Journal of Physical Chemistry B, Vol.115, No.13, 3681-3688, 2011
Permeation of Nucleosides through Lipid Bilayers
Elucidating mechanisms that facilitate primordial synthesis of information polymers is central to understanding the origins of life. One such mechanism might have been the recently discovered diastereoselectivity of membranes favoring uptake of ribose (Sacerdote, M. G.; Szostak, J. W. Proc. Natl. Acad. Sci. U.S.A. 2005, 102, 6004), which might have promoted its preferential incorporation into nucleic acids. To determine whether the same mechanism was available if nucleosides rather than sugars were supplied to ancestral cells, we carry out molecular dynamics simulations of their permeation through a lipid bilayer.

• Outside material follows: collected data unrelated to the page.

(** The popped item is the only one of its flow. *)
Lemma links_delete m recs l d ip it p f' :
  d !! ip = Some it → ip ∉ l → p = flowRecord it →
  links m recs (ip :: l) d → links (delete (flowKey it) m) (<[p := f']> recs) l d.
Proof.
  intros Hip Hn -> [H1 H2].
  destruct (H2 ip) as (it0 & f & ? & Hm & Hf & Hpi); [left|]. simplify_eq.
  split.
  - intros k x [Hk Hx]%lookup_delete_Some. destruct (H1 k x Hx) as (g & itg & Hg & ? & Hd & ? & ?).
    exists g, itg. rewrite lookup_insert_ne; [done|]. intros <-. simplify_eq.
  - intros x Hx. destruct (H2 x) as (itx & g & Hdx & Hmx & Hg & ?); [by right|].
    assert (Hr : flowRecord itx ≠ flowRecord it0) by (intros E; rewrite E in Hg; by simplify_eq).
    assert (flowKey itx ≠ flowKey it0) by (intros E; rewrite E in Hmx; congruence).
    exists itx, g. by rewrite lookup_delete_ne, lookup_insert_ne.
Qed.

Lemma links_new m recs l d k p f ip it :
  m !! k = None → recs !! p = None → d !! ip = None →
  PriorityQueueItem f = ip → waitForReadyToSendRetries f = 0 → flowKey it = k → flowRecord it = p →
  links m recs l d → links (<[k := p]> m) (<[p := f]> recs) (ip :: l) (<[ip := it]> d).
Proof.
  intros Hk Hp Hip Hf Hr Hik Hir [H1 H2]. split.
  - intros k' x Hx. destruct (decide (k' = k)) as [->|].
    + rewrite lookup_insert_eq in Hx. simplify_eq. exists f, it. rewrite Hr, !lookup_insert_eq.
      split_and!; done.
    + rewrite lookup_insert_ne in Hx by done. destruct (H1 k' x Hx) as (g & itg & Hg & ? & ? & ? & ?).
      exists g, itg. rewrite !lookup_insert_ne; [done|congruence|congruence].
  - intros x [->|Hx]%elem_of_cons.
    + exists it, f. rewrite Hik, Hir, !lookup_insert_eq. done.
    + destruct (H2 x Hx) as (itx & g & ? & ? & ? & ?).
      exists itx, g. rewrite !lookup_insert_ne; [done|congruence..].
Qed.

(** ** Lemmas: queue operations of the process *)

Lemma data_lookup q ip : pq_data q !! ip = with_index 0 <$> items q !! ip.
Proof. unfold pq_data. by rewrite lookup_fmap. Qed.

Lemma run_queue_Ok f a q : f (queue_of a) = Ok q → run_queue f a = (Ok tt, with_queue q a).
Proof. unfold run_queue. by intros ->. Qed.

(** Setting the times of an item that is not queued, and queueing it. *)
Lemma push_item_spec a ip it key rec act inact :
  pq_inv (queue_of a) → items (queue_of a) !! ip = Some it → ip ∉ pq (queue_of a) →
  ∃ q, (set_item ip (mkItemToExpire key rec act inact (item_index it));; run_queue (heap_Push ip)) a =
         (Ok tt, with_queue q a) ∧
    pq_inv q ∧ pq q ≡ₚ ip :: pq (queue_of a) ∧
    pq_data q = <[ip := mkItemToExpire key rec act inact 0]> (data_of a).
Proof.
  intros [Hv Ho] Hit Hn. set (u := updated (queue_of a) ip key rec act inact it).
  assert (Hu : pq_inv u) by (split; [by apply updated_valid|unfold u; by rewrite updated_view]).
  destruct (Push_spec u ip (mkItemToExpire key rec act inact (item_index it)) Hu) as (q & E & Hq & Hp & Hd);
    [apply lookup_insert_eq|done|].
  exists q. split_and!; [|done|done|].
  - change (run_queue (heap_Push ip) (with_queue u a) = (Ok tt, with_queue q a)).
    by rewrite (run_queue_Ok _ _ q).
  - rewrite Hd. unfold pq_data, u, updated. cbn [items]. by rewrite fmap_insert.
Qed.

Lemma pop_item_spec a :
  pq_inv (queue_of a) → pq (queue_of a) ≠ [] →
  ∃ ip q, pop_item a = (Ok ip, with_queue q a) ∧ Peek (queue_of a) = Ok ip ∧ pq_inv q ∧
    ip :: pq q ≡ₚ pq (queue_of a) ∧ pq_data q = data_of a ∧
    ∀ x, x ∈ pq (queue_of a) → key_of (queue_of a) ip <= key_of (queue_of a) x.
Proof.
  intros Hi Hne. destruct (Pop_spec _ Hi Hne) as (p & q & E & ? & ? & ? & ? & ?).
  exists p, q. unfold pop_item. by rewrite E.
Qed.

(** ** What one iteration of the expiry loop does

    The specification keeps the queue as a bag of items. *)

Definition same_config (a a' : AggregationProcess) : Prop :=
  activeExpiryTimeout a' = activeExpiryTimeout a ∧ inactiveExpiryTimeout a' = inactiveExpiryTimeout a ∧
  correlateFields a' = correlateFields a ∧ aggregateElements a' = aggregateElements a.

(** The process [a'] has these flows, records, queued items and items. *)
Definition becomes (a : AggregationProcess) (m : gmap FlowKey ptr)
    (recs : gmap ptr AggregationFlowRecord) (l : list ptr) (d : gmap ptr ItemToExpire)
    (a' : AggregationProcess) : Prop :=
  same_config a a' ∧ flowKeyRecordMap a' = m ∧ flowRecords a' = recs ∧
  pq (queue_of a') ≡ₚ l ∧ data_of a' = d.

(** [ip] is the queued item that expires first, and it is due; the others are [rest]. *)
Definition due (now : Z) (a : AggregationProcess) (ip : ptr) (it : ItemToExpire)
    (f : AggregationFlowRecord) (rest : list ptr) : Prop :=
  ip :: rest ≡ₚ pq (queue_of a) ∧ (ip ∉ rest) ∧ data_of a !! ip = Some it ∧ min_expire it <= now ∧
  flowKeyRecordMap a !! flowKey it = Some (flowRecord it) ∧
  flowRecords a !! flowRecord it = Some f ∧ PriorityQueueItem f = ip ∧
  0 <= waitForReadyToSendRetries f <= MaxRetries.

Inductive expired (now : Z) (cb : FlowKeyRecordMapCallBack) (a : AggregationProcess)
    (calls : list call) : go bool → AggregationProcess → list call → Prop :=
| expired_none :
    (∀ x, x ∈ pq (queue_of a) → now < key_of (queue_of a) x) → expired now cb a calls (Ok false) a calls
| expired_give_up ip it f rest a' :
    due now a ip it f rest → ReadyToSend f = false → waitForReadyToSendRetries f = MaxRetries →
    becomes a (delete (flowKey it) (flowKeyRecordMap a))
      (<[flowRecord it := with_retries (waitForReadyToSendRetries f + 1) f]> (flowRecords a))
      rest (data_of a) a' →
    expired now cb a calls (Ok true) a' calls
| expired_retry ip it f rest a' :
    due now a ip it f rest → ReadyToSend f = false → waitForReadyToSendRetries f < MaxRetries →
    becomes a (flowKeyRecordMap a)
      (<[flowRecord it := with_retries (waitForReadyToSendRetries f + 1) f]> (flowRecords a))
      (ip :: rest)
      (<[ip := mkItemToExpire (flowKey it) (flowRecord it) (now + activeExpiryTimeout a)
                 (now + inactiveExpiryTimeout a) 0]> (data_of a)) a' →
    expired now cb a calls (Ok true) a' calls
| expired_failed ip it f rest res f' a' :
    due now a ip it f rest → ReadyToSend f = true → cb calls (flowKey it) f = (res, f') → res ≠ Ok tt →
    becomes a (flowKeyRecordMap a) (<[flowRecord it := by_callback f f']> (flowRecords a))
      rest (data_of a) a' →
    expired now cb a calls (with_err ErrCallback ((λ _, true) <$> res)) a' (calls ++ [(flowKey it, f)])
| expired_deleted ip it f rest f' a' :
    due now a ip it f rest → ReadyToSend f = true → cb calls (flowKey it) f = (Ok tt, f') →
    inactiveExpireTime it < now →
    becomes a (delete (flowKey it) (flowKeyRecordMap a))
      (<[flowRecord it := by_callback f f']> (flowRecords a)) rest (data_of a) a' →
    expired now cb a calls (Ok true) a' (calls ++ [(flowKey it, f)])
| expired_requeued ip it f rest f' a' :
    due now a ip it f rest → ReadyToSend f = true → cb calls (flowKey it) f = (Ok tt, f') →
    now <= inactiveExpireTime it → activeExpireTime it < now →
    becomes a (flowKeyRecordMap a) (<[flowRecord it := by_callback f f']> (flowRecords a)) (ip :: rest)
      (<[ip := mkItemToExpire (flowKey it) (flowRecord it) (now + activeExpiryTimeout a)
                 (inactiveExpireTime it) 0]> (data_of a)) a' →
    expired now cb a calls (Ok true) a' (calls ++ [(flowKey it, f)])
| expired_dropped ip it f rest f' a' :
    due now a ip it f rest → ReadyToSend f = true → cb calls (flowKey it) f = (Ok tt, f') →
    now <= inactiveExpireTime it → now <= activeExpireTime it →
    becomes a (flowKeyRecordMap a) (<[flowRecord it := by_callback f f']> (flowRecords a))
      rest (data_of a) a' →
    expired now cb a calls (Ok true) a' (calls ++ [(flowKey it, f)]).

(** The process after [pop_item] returned [ip]: its flow is still linked. *)
Definition popped (a : AggregationProcess) (ip : ptr) (it : ItemToExpire) (f : AggregationFlowRecord)
    : Prop :=
  pq_inv (queue_of a) ∧
  links (flowKeyRecordMap a) (flowRecords a) (ip :: pq (queue_of a)) (data_of a) ∧
  items (queue_of a) !! ip = Some it ∧ (ip ∉ pq (queue_of a)) ∧
  flowRecords a !! flowRecord it = Some f ∧
  flowKeyRecordMap a !! flowKey it = Some (flowRecord it) ∧ PriorityQueueItem f = ip.

Lemma delete_key_spec key p a :
  flowKeyRecordMap a !! key = Some p →
  deleteFlowKeyFromMapWithoutLock key a = (Ok tt, with_flows (delete key (flowKeyRecordMap a)) a).
Proof. unfold deleteFlowKeyFromMapWithoutLock. by intros ->. Qed.

(** Deleting the flow of the popped item. *)
Lemma delete_popped a ip it f f' :
  popped a ip it f →
  ∃ a', M_with_err ErrDeleteFlow (deleteFlowKeyFromMapWithoutLock (flowKey it))
          (with_flowRecords (<[flowRecord it := f']> (flowRecords a)) a) = (Ok tt, a') ∧ agg_inv a' ∧
    becomes a (delete (flowKey it) (flowKeyRecordMap a)) (<[flowRecord it := f']> (flowRecords a))
      (pq (queue_of a)) (data_of a) a'.
Proof.
  intros (Hi & Hl & Hit & Hn & Hf & Hm & Hp). unfold M_with_err.
  rewrite (delete_key_spec _ (flowRecord it)) by done. eexists. split; [done|]. split.
  - split; [done|]. apply (links_delete _ _ _ _ ip (with_index 0 it) (flowRecord it) f'); try done.
    simpl. by rewrite data_lookup, Hit.
  - by split_and!.
Qed.

(** Queueing the popped item again with new times. *)
Lemma requeue_popped a ip it f f' act inact :
  popped a ip it f → PriorityQueueItem f' = ip → 0 <= waitForReadyToSendRetries f' <= MaxRetries →
  ∃ a', (set_item ip (mkItemToExpire (flowKey it) (flowRecord it) act inact (item_index it));;
         run_queue (heap_Push ip))
          (with_flowRecords (<[flowRecord it := f']> (flowRecords a)) a) = (Ok tt, a') ∧ agg_inv a' ∧
    becomes a (flowKeyRecordMap a) (<[flowRecord it := f']> (flowRecords a))
      (ip :: pq (queue_of a))
      (<[ip := mkItemToExpire (flowKey it) (flowRecord it) act inact 0]> (data_of a)) a'.
Proof.
  intros (Hi & Hl & Hit & Hn & Hf & Hm & Hp) Hp' Hr'.
  destruct (push_item_spec (with_flowRecords (<[flowRecord it := f']> (flowRecords a)) a) ip it
    (flowKey it) (flowRecord it) act inact) as (q & E & Hq & Hpq & Hd); [done..|].
  eexists. split; [exact E|]. split; [|by split_and!].
  split; [done|]. simpl. apply (links_perm _ _ (ip :: pq (queue_of a))); [done|]. rewrite Hd.
  apply (links_item _ _ _ _ ip (with_index 0 it)); [|done|done|].
  - simpl. by rewrite data_lookup, Hit.
  - apply (links_record _ _ _ _ _ f); [done|by rewrite Hp, Hp'|done|done].
Qed.

(** Leaving the popped item out of the queue. *)
Lemma drop_popped a ip it f f' :
  popped a ip it f → PriorityQueueItem f' = ip → 0 <= waitForReadyToSendRetries f' <= MaxRetries →
  let a' := with_flowRecords (<[flowRecord it := f']> (flowRecords a)) a in
  agg_inv a' ∧
  becomes a (flowKeyRecordMap a) (<[flowRecord it := f']> (flowRecords a))
    (pq (queue_of a)) (data_of a) a'.
Proof.
  intros (Hi & Hl & Hit & Hn & Hf & Hm & Hp) Hp' Hr' a'. split; [|by split_and!].
  split; [done|]. apply (links_record _ _ _ _ _ f); [done|by rewrite Hp, Hp'|done|].
  by eapply links_pop.
Qed.

(** A flow in the map has at most [MaxRetries] retries. *)
Lemma links_retries m recs l d k p f :
  links m recs l d → m !! k = Some p → recs !! p = Some f →
  0 <= waitForReadyToSendRetries f <= MaxRetries.
Proof. intros [H _] Hk Hp. destruct (H k p Hk) as (f' & it & ? & ? & _). by simplify_eq. Qed.

(** The first item of the queue, when it is due. *)
Lemma pop_due now a :
  agg_inv a → pq (queue_of a) ≠ [] →
  ∃ ip q it1 f, Peek (queue_of a) = Ok ip ∧ pop_item a = (Ok ip, with_queue q a) ∧
    popped (with_queue q a) ip it1 f ∧ pq_data q = data_of a ∧
    (∃ top, items (queue_of a) !! ip = Some top ∧ with_index 0 top = with_index 0 it1) ∧
    (∀ x, x ∈ pq (queue_of a) → min_expire it1 <= key_of (queue_of a) x) ∧
    (min_expire it1 <= now → due now a ip (with_index 0 it1) f (pq q)).
Proof.
  intros [Hi Hl] Hne. destruct (pop_item_spec a Hi Hne) as (ip & q & E & Hpk & Hq & Hperm & Hd & Hmin).
  assert (Hn : ip ∉ pq q).
  { destruct Hi as [Hv _]. apply pq_valid_NoDup in Hv. rewrite <- Hperm in Hv. by inversion Hv. }
  assert (Hl' := links_perm _ _ _ _ _ Hperm Hl).
  destruct (proj2 Hl' ip) as (it & f & Hit & Hm & Hf & Hpi); [left|].
  pose proof Hit as Hit1. rewrite <- Hd, data_lookup in Hit1.
  destruct (items q !! ip) as [it1|] eqn:E1; [|done]. injection Hit1 as <-.
  pose proof Hit as Hit0. rewrite data_lookup in Hit0.
  destruct (items (queue_of a) !! ip) as [top|] eqn:E0; [|done]. injection Hit0 as Ht1 Ht2 Ht3 Ht4.
  exists ip, q, it1, f. split_and!; try done.
  - split_and!; try done. simpl. by rewrite Hd.
  - exists top. split; [done|]. unfold with_index. by rewrite Ht1, Ht2, Ht3, Ht4.
  - intros x Hx. specialize (Hmin x Hx). revert Hmin. unfold key_of at 1. rewrite E0. simpl.
    unfold min_expire. by rewrite Ht3, Ht4.
  - intros Hdue. split_and!; try done.
    + by destruct (links_retries _ _ _ _ _ _ _ Hl Hm Hf).
    + by destruct (links_retries _ _ _ _ _ _ _ Hl Hm Hf).
Qed.
(** Both flows are stored, and the flow between the nodes has the Pod names of both. *)
Lemma aggregation_refines_witness :
  ∃ a' p f, aggregate_messages loaded_registry (λ _ _, 1000) 0 ex_flow_messages ex_a0 = (Ok tt, a') ∧
    flowKeyRecordMap a' !! ex_key = Some p ∧ flowRecords a' !! p = Some f ∧ ReadyToSend f = true ∧
    string_at (Record_ f) "destinationPodName" = Some "pod2"%string.
Proof.
  destruct (aggregation_refines loaded_registry antrea_elements ex_fields ex_kind (λ _ _, 1000)
    ex_input ex_a0 ex_flow_messages) as (a' & E & H).
  - exact ex_config.
  - reflexivity.
  - reflexivity.
  - exact ex_a0_start.
  - exact ex_usable_messages.
  - specialize (H ex_key).
    assert (Hr : of_key ex_key (data_records ex_flow_messages) =
      [ex_node_record 20 1000 8000 "pod1" ""; ex_node_record 21 1000 8000 "" "pod2";
       ex_node_record 30 1500 12000 "pod1" ""]) by (vm_compute; reflexivity).
    rewrite Hr in H. cbn [summarise foldl] in H. destruct H as (p & f & Hp & Hf & Hrd & Hs).
    exists a', p, f. split; [exact E|]. split; [exact Hp|]. split; [exact Hf|].
    split; [rewrite Hrd; vm_compute; reflexivity|].
    unfold value_at. rewrite (su_other _ _ _ _ _ Hs); [vm_compute; reflexivity|evaluate].
Defined.
Lemma popped_one_intro now calls calls1 m a it f rest ip e o l new mm f' lq d a1 :
  agg_inv a → (∀ k, entry_at a k (m k)) → due now a ip it f rest → m (flowKey it) = Some e →
  en_due now e = true → pop_entry active inactive after now e = (o, l) →
  becomes a mm (<[flowRecord it := f']> (flowRecords a)) lq d a1 →
  (lq = rest ∨ lq = ip :: rest) → (mm = flowKeyRecordMap a ∨ mm = delete (flowKey it) (flowKeyRecordMap a)) →
  (∀ y, y ≠ ip → d !! y = data_of a !! y) → calls1 = calls ++ new →
  Forall (λ c, c.1 = flowKey it) new → Forall2 reported new l → entry_at a1 (flowKey it) o →
  popped_one now calls m (Ok true) a1 calls1.
Proof.
  intros Hi Hm Hdue He Hd Hpop Hb Hl Hmm Hdat Hc Hnew Hrep Ho.
  exists (flowKey it), e, new. rewrite Hpop. split_and!; try done. intros k. case_decide as Hk; [by subst k|].
  by eapply others_entry.
Qed.

(** A flow that is not ready waits again, or is given up. *)
Lemma waited_popped now a calls a1 m ip it f rest :
  agg_inv a → activeExpiryTimeout a = active → inactiveExpiryTimeout a = inactive →
  (∀ k, entry_at a k (m k)) → due now a ip it f rest → ReadyToSend f = false →
  let f' := with_retries (waitForReadyToSendRetries f + 1) f in
  (waitForReadyToSendRetries f = MaxRetries ∧
     becomes a (delete (flowKey it) (flowKeyRecordMap a)) (<[flowRecord it := f']> (flowRecords a))
       rest (data_of a) a1 ∨
   waitForReadyToSendRetries f < MaxRetries ∧
     becomes a (flowKeyRecordMap a) (<[flowRecord it := f']> (flowRecords a)) (ip :: rest)
       (<[ip := mkItemToExpire (flowKey it) (flowRecord it) (now + activeExpiryTimeout a)
                  (now + inactiveExpiryTimeout a) 0]> (data_of a)) a1) →
  popped_one now calls m (Ok true) a1 calls.
Proof.
  intros Hi HA HI Hm Hdue Hr f' H.
  destruct (due_entry now a ip it f rest m Hdue Hm) as (e & He & Hd & Hit & Hre & Hs & Hrt & Hnin & Hpi).
  assert (Hpop : pop_entry active inactive after now e = if decide (en_retries e = MaxRetries) then (None, []) else
    (Some (mkEntry (en_summary e) (now + active) (now + inactive) (en_retries e + 1) true), []))
    by (unfold pop_entry; by rewrite <- Hre, Hr). rewrite <- Hrt in Hpop.
  destruct H as [[Hn Hb]|[Hn Hb]].
  - rewrite decide_True in Hpop by done.
    eapply popped_one_intro with (new := []); try done; [by left|by right|by rewrite app_nil_r|by eapply gone_entry].
  - rewrite decide_False in Hpop by lia.
    eapply popped_one_intro with (new := []); try done; [by right|by left| |by rewrite app_nil_r|].
    + intros y Hy. by rewrite lookup_insert_ne.
    + eapply popped_entry; try done; cbn; [by rewrite lookup_insert_eq, HA, HI|]. rewrite elem_of_cons. tauto.
Qed.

We find that the free energy barriers to permeation of ribo-adenosine and arabino-adenosine through the 1-palmitoyl-2-oleoyl-sn-glycero-3-phosphatidylcholine membrane are quite similar, equal to 10.0 and 10.4 kcal/mol, respectively. The corresponding permeability coefficients are also similar, equal to 9.1 x 10(-7) and 5.3 x 10(-7) cm/s. The 10-fold increase in permeability of membranes to ribose over its diastereomers is not preserved for nucleosides because in contrast to free aldopentoses they exist in the furanose rather than pyranose form. This change eliminates the possibility of forming a network of favorable, intramolecular interactions between exocyclic, hydroxyl groups that stabilizes ribose, but not its diastereomers, inside membranes. Thus, uptake of nutrients provided selective advantage to primordial RNA only if the species absorbed through cell walls were sugars rather than nucleosides.